== DATA IN THIS EXERCISE ==
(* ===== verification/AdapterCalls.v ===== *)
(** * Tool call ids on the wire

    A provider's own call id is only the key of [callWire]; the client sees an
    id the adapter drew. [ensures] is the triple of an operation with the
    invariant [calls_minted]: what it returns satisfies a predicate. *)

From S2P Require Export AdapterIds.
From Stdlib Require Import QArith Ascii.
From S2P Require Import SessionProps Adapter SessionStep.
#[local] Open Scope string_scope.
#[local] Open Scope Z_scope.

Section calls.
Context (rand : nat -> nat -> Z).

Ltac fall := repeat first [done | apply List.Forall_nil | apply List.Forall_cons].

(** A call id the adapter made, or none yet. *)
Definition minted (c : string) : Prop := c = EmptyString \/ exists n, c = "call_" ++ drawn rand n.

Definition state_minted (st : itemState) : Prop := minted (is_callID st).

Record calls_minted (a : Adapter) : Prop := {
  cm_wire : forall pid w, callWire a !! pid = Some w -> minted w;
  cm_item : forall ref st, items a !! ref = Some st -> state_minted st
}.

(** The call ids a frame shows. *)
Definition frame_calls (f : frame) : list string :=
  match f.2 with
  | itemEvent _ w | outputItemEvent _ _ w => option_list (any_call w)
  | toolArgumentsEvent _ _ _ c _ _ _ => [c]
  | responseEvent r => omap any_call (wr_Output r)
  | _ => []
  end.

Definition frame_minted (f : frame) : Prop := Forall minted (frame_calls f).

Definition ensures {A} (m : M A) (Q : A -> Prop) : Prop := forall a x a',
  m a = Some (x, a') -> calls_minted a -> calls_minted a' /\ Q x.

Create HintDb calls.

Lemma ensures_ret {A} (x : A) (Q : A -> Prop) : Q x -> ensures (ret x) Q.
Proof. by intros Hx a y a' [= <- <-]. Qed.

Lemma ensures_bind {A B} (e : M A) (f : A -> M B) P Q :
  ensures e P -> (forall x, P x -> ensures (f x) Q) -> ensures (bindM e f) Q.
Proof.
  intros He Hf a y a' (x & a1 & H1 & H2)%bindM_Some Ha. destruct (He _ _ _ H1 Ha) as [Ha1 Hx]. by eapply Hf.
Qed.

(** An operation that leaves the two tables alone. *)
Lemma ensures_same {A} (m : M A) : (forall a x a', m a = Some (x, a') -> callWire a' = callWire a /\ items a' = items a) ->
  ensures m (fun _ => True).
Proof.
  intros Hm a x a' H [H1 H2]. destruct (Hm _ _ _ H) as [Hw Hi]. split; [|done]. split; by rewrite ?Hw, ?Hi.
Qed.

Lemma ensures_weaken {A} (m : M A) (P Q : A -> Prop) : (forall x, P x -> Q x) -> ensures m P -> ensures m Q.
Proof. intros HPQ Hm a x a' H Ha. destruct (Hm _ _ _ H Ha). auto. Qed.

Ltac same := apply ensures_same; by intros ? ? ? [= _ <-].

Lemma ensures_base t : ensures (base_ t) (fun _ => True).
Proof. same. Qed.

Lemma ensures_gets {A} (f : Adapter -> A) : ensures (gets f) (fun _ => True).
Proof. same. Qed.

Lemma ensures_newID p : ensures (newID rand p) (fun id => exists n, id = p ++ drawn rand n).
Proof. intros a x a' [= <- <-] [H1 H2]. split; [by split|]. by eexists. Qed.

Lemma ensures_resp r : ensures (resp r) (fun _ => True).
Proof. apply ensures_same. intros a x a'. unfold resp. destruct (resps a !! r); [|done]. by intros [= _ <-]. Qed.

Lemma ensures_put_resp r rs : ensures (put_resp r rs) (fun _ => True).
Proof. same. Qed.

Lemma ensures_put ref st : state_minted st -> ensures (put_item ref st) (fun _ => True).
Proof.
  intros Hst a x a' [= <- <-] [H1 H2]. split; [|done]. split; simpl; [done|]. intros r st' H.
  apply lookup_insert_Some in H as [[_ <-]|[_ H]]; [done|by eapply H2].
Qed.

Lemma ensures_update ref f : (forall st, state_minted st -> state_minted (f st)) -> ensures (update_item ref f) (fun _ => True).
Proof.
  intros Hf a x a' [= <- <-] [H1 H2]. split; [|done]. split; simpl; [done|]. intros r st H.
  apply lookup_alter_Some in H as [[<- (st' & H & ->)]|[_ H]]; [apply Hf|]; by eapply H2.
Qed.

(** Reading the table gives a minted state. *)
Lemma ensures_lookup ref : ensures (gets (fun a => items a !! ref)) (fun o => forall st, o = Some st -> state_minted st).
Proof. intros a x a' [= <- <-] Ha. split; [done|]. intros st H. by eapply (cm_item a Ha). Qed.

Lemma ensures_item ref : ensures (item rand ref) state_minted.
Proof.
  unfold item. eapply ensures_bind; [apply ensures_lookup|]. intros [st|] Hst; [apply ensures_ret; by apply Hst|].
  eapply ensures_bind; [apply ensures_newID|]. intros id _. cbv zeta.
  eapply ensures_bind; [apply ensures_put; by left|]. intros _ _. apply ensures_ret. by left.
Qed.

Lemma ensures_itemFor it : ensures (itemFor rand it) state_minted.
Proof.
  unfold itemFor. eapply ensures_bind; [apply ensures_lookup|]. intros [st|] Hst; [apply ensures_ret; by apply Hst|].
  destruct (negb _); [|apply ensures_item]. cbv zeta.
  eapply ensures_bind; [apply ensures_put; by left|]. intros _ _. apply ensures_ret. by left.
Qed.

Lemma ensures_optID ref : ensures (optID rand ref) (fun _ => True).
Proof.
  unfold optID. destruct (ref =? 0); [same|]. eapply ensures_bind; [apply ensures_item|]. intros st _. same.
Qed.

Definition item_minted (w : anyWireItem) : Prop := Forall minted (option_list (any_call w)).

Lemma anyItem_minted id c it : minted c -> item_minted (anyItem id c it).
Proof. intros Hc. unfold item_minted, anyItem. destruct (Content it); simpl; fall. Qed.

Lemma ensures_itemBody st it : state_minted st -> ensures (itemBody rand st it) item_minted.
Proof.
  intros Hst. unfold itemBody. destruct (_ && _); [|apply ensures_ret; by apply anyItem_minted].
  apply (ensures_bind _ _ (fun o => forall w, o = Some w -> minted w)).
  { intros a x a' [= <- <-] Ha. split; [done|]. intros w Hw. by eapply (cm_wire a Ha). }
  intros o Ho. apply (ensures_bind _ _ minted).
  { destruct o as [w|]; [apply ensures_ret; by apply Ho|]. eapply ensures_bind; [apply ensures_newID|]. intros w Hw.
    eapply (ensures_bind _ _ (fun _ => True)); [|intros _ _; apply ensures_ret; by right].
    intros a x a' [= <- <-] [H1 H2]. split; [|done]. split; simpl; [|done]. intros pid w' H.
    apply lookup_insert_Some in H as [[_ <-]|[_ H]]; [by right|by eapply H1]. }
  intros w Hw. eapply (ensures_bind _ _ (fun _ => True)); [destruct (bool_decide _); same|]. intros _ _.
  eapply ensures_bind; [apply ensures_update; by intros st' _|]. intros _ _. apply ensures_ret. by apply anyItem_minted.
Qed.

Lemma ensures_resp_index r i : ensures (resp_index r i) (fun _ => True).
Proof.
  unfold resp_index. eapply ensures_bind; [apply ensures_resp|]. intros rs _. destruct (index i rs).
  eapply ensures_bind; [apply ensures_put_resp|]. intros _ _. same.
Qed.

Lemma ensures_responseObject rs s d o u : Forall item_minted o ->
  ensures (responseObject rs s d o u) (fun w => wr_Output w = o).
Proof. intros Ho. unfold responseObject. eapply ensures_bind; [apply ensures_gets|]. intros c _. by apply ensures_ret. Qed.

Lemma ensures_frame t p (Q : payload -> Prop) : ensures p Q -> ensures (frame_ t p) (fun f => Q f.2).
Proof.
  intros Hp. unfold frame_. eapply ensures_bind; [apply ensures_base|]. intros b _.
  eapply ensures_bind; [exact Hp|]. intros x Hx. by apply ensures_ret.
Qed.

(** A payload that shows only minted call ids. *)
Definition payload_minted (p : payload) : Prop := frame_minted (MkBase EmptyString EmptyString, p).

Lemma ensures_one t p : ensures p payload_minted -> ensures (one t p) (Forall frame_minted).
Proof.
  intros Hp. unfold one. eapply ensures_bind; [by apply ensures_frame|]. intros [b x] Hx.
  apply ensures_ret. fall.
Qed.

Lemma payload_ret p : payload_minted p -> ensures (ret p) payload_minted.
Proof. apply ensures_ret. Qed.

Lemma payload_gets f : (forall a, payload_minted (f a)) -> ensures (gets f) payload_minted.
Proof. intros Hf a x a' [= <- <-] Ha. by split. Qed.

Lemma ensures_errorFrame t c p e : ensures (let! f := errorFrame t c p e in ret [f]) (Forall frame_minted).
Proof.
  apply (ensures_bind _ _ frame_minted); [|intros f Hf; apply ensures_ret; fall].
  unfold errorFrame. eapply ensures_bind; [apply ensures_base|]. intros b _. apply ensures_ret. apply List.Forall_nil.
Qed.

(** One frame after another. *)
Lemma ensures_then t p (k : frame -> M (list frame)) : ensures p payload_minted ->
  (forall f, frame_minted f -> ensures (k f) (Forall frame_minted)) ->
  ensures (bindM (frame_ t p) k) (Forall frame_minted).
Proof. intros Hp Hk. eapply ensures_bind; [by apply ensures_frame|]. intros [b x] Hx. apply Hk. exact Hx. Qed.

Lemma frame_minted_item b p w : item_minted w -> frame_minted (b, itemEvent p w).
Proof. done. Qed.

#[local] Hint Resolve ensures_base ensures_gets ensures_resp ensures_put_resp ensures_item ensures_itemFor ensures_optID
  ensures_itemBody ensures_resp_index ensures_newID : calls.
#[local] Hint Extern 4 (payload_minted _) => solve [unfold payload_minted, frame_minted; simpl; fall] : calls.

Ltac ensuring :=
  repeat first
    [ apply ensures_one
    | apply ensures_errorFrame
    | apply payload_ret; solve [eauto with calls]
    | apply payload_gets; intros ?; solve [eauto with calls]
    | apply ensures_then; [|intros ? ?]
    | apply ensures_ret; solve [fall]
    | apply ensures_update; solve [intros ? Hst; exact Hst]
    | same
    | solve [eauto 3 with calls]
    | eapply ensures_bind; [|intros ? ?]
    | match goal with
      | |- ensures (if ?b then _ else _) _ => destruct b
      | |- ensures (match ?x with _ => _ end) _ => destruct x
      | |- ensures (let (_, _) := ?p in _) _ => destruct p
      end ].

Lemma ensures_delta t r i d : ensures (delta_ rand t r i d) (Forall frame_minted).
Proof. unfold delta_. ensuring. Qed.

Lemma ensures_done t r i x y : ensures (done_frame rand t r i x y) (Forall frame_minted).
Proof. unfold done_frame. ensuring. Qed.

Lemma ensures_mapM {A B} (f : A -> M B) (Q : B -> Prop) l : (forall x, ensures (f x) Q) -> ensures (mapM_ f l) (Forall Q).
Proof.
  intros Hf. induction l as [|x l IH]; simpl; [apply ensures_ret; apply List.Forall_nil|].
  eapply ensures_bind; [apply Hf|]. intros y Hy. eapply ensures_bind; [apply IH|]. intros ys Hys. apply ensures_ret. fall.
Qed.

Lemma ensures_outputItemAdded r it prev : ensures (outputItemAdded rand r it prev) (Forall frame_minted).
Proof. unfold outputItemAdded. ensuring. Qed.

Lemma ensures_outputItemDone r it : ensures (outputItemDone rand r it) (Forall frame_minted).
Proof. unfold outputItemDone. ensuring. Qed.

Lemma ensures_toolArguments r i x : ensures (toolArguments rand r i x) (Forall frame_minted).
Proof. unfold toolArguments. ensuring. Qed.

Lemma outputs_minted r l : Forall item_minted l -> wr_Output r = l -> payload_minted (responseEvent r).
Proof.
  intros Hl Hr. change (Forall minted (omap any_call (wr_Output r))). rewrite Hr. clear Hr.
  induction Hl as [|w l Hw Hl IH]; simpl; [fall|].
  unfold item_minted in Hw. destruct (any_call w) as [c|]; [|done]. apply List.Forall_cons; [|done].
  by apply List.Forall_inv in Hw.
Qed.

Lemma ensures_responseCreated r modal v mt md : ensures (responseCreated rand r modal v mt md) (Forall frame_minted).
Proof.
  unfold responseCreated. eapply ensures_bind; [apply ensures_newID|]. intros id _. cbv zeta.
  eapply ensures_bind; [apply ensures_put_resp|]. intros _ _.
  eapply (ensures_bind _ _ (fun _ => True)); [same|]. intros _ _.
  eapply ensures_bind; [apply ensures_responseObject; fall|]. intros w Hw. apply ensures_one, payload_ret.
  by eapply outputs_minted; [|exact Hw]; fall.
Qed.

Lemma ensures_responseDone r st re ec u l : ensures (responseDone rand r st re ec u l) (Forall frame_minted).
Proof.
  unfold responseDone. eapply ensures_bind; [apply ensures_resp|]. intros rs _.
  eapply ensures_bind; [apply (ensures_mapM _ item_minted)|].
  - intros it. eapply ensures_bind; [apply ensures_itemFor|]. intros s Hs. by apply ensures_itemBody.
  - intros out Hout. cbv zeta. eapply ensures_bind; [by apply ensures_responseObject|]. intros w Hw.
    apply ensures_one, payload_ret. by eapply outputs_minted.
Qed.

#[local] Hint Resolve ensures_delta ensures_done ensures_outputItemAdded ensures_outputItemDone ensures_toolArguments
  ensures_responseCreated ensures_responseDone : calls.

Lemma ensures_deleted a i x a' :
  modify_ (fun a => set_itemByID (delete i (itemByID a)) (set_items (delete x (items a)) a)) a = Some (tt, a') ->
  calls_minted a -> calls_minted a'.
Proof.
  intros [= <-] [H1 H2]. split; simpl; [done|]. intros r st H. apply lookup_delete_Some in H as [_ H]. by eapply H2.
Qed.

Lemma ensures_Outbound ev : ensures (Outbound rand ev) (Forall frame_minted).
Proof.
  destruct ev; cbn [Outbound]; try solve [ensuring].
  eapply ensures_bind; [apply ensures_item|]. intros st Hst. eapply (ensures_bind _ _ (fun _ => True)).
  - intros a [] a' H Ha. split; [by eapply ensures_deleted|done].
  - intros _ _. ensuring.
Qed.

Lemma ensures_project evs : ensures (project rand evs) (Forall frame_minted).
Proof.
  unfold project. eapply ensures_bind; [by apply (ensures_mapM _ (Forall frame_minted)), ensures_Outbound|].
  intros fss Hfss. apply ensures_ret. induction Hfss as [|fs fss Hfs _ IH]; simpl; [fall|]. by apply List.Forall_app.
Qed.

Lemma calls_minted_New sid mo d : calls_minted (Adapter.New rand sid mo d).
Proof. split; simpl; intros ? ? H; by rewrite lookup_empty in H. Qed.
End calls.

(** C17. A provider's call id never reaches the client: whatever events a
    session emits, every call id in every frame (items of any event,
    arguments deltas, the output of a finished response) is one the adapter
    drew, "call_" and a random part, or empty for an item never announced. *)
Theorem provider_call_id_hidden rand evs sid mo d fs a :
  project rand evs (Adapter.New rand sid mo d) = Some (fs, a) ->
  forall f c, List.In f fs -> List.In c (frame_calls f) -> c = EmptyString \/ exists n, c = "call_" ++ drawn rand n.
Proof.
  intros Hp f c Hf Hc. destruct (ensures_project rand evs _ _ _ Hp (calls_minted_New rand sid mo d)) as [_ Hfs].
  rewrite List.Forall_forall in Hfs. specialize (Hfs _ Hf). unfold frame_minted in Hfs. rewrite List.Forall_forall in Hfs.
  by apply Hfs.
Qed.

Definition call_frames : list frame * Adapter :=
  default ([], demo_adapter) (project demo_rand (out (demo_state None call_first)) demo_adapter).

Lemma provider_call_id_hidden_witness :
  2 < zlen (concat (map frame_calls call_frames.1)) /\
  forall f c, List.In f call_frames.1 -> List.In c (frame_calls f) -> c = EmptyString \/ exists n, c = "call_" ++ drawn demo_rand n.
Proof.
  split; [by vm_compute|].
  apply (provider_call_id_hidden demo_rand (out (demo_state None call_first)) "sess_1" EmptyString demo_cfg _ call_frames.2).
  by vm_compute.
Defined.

== WHAT TO DO ==
From the records above, repeat exactly the lines from the one with "(forall f, frame_minted" through the one with "ensures_itemBody ensures_resp_index ensures_newID", both included.

== RESPONSE BELOW ==
  (forall f, frame_minted f -> ensures (k f) (Forall frame_minted)) ->
  ensures (bindM (frame_ t p) k) (Forall frame_minted).
Proof. intros Hp Hk. eapply ensures_bind; [by apply ensures_frame|]. intros [b x] Hx. apply Hk. exact Hx. Qed.

Lemma frame_minted_item b p w : item_minted w -> frame_minted (b, itemEvent p w).
Proof. done. Qed.

#[local] Hint Resolve ensures_base ensures_gets ensures_resp ensures_put_resp ensures_item ensures_itemFor ensures_optID
  ensures_itemBody ensures_resp_index ensures_newID : calls.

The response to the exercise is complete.